[Stored dataset items]
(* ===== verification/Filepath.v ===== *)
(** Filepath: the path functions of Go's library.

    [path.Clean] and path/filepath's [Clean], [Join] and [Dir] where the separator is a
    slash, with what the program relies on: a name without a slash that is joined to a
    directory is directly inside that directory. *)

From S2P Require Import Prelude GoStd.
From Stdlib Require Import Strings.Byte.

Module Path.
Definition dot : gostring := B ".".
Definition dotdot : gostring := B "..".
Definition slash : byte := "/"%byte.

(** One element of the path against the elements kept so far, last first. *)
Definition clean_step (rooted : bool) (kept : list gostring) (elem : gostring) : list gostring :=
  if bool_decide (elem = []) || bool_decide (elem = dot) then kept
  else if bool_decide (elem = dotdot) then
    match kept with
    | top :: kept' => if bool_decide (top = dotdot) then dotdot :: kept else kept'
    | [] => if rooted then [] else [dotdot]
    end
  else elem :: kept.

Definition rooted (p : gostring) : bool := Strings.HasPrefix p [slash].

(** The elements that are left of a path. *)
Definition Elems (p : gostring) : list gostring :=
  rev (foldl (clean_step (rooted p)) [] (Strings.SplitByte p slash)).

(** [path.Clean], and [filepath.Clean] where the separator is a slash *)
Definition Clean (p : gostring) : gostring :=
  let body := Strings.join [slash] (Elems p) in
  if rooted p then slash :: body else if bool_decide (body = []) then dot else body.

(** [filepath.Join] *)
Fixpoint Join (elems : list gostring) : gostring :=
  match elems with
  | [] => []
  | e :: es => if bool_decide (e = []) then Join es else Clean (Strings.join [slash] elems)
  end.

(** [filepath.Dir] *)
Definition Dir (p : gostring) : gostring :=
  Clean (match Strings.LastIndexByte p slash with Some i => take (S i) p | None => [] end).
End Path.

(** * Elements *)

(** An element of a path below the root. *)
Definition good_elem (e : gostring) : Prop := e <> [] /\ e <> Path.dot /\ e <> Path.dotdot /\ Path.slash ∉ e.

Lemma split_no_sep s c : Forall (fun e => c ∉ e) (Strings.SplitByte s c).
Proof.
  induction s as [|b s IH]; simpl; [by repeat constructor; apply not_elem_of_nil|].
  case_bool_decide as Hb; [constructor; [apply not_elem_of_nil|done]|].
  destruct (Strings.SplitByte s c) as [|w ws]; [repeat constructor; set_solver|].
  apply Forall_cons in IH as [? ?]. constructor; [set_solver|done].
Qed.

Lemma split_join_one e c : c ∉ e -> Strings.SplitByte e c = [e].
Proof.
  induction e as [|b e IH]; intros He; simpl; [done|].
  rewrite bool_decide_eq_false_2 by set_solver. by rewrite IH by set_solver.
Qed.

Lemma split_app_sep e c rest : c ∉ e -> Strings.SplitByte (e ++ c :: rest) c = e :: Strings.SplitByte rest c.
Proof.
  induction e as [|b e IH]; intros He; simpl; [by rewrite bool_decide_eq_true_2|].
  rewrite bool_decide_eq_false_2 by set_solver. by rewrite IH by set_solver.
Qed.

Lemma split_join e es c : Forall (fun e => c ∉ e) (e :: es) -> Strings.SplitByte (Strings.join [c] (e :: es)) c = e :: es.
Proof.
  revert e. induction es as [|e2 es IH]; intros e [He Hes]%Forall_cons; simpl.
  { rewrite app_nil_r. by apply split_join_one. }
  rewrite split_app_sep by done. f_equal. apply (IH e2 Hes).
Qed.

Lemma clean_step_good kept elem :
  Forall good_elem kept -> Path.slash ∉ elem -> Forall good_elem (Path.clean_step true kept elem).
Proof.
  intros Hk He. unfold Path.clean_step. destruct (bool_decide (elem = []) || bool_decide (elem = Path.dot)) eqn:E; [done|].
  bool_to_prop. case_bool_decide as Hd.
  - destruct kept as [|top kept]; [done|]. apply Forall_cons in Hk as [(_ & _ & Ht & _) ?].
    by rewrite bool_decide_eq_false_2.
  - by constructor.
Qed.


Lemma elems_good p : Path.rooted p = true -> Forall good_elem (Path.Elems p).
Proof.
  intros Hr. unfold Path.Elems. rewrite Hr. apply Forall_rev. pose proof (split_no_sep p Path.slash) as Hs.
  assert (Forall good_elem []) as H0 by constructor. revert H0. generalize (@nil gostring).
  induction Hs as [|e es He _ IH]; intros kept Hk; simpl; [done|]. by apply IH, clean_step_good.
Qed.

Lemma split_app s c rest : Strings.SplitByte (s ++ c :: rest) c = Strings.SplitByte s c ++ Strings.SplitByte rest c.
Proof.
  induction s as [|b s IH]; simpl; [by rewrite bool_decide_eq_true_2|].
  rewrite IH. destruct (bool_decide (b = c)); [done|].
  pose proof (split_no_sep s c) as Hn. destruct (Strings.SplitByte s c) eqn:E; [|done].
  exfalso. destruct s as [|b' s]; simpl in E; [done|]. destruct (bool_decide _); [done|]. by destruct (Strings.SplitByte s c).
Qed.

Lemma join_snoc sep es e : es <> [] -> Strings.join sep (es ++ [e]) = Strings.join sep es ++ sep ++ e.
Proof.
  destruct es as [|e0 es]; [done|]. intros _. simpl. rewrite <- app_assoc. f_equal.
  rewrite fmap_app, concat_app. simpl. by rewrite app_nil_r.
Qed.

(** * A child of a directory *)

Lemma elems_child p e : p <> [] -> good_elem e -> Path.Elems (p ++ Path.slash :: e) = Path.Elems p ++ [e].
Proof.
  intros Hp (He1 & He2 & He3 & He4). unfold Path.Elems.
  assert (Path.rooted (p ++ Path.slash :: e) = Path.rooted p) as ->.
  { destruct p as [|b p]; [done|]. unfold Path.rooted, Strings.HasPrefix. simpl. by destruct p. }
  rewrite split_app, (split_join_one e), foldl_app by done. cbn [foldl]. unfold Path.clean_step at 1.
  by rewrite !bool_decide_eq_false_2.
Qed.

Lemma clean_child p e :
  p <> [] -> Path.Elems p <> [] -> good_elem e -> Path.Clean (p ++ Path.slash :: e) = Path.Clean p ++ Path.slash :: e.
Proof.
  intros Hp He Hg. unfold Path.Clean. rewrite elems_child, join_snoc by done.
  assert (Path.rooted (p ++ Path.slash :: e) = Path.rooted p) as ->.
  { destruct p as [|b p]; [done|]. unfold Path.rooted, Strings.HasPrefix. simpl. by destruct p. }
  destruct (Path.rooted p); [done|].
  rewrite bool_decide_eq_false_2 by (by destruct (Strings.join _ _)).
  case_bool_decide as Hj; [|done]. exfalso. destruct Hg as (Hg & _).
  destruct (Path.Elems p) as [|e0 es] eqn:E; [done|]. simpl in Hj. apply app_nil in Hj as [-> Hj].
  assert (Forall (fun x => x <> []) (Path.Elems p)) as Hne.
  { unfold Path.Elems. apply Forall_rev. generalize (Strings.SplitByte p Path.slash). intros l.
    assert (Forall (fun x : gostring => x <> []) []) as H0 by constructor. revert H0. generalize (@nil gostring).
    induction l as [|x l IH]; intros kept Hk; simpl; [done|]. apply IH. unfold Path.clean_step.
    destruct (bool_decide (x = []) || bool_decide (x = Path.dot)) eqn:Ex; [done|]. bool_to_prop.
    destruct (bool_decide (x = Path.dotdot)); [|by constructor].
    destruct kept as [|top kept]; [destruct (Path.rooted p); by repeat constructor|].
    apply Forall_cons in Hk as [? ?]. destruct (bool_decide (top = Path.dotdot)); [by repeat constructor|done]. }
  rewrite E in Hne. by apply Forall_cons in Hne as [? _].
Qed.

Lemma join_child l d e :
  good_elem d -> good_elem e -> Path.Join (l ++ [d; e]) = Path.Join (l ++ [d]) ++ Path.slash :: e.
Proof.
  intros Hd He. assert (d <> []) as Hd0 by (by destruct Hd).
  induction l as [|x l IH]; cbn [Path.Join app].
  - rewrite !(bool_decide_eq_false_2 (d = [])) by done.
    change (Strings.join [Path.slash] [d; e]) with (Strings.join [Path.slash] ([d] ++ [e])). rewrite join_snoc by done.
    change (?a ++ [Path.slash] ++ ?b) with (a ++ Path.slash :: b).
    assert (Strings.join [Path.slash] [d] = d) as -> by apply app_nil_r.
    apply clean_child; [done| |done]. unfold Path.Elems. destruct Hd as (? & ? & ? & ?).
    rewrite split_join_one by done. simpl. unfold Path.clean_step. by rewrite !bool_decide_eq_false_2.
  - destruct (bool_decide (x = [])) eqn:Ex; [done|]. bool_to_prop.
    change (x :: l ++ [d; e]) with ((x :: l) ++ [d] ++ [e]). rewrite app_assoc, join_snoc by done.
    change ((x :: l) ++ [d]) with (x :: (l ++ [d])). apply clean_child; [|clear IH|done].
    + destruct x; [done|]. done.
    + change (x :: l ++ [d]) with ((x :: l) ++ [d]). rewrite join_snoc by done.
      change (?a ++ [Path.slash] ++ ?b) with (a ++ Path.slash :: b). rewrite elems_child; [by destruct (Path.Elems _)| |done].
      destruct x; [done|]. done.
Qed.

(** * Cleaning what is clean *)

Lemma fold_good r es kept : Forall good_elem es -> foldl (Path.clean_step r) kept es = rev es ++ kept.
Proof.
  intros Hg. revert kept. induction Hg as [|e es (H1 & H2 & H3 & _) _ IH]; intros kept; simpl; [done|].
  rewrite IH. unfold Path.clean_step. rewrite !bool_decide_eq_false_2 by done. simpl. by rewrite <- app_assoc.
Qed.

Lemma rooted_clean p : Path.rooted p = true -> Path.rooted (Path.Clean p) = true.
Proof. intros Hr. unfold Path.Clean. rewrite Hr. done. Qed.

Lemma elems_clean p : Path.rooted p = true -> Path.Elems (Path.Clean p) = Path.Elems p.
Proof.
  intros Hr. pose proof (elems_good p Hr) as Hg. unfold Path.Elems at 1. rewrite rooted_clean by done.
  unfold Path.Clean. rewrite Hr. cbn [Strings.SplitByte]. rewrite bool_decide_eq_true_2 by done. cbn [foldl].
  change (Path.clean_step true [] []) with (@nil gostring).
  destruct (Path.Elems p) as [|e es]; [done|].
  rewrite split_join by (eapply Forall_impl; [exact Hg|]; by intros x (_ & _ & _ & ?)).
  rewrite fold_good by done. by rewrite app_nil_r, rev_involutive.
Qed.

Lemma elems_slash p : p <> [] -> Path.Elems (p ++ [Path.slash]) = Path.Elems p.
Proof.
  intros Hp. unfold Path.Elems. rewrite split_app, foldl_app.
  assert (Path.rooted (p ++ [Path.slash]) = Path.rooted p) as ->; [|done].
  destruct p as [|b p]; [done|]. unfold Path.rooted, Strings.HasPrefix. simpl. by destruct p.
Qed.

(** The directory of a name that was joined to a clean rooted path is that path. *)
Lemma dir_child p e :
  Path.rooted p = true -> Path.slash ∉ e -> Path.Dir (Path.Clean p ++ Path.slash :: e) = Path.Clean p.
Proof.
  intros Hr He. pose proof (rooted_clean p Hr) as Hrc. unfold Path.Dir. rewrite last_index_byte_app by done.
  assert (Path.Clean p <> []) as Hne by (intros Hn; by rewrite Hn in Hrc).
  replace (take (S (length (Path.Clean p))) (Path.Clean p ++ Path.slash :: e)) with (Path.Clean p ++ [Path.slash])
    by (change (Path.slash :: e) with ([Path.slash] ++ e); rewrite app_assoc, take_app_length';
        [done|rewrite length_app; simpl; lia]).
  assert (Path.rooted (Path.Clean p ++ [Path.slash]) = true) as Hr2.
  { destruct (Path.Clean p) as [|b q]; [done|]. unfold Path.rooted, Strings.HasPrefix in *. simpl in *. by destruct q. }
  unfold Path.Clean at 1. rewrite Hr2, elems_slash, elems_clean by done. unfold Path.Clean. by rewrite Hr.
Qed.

• What is needed: Scan the data above, please, and give the number of lines where the word "body" occurs, with no further text.

• Result of the exercise: 2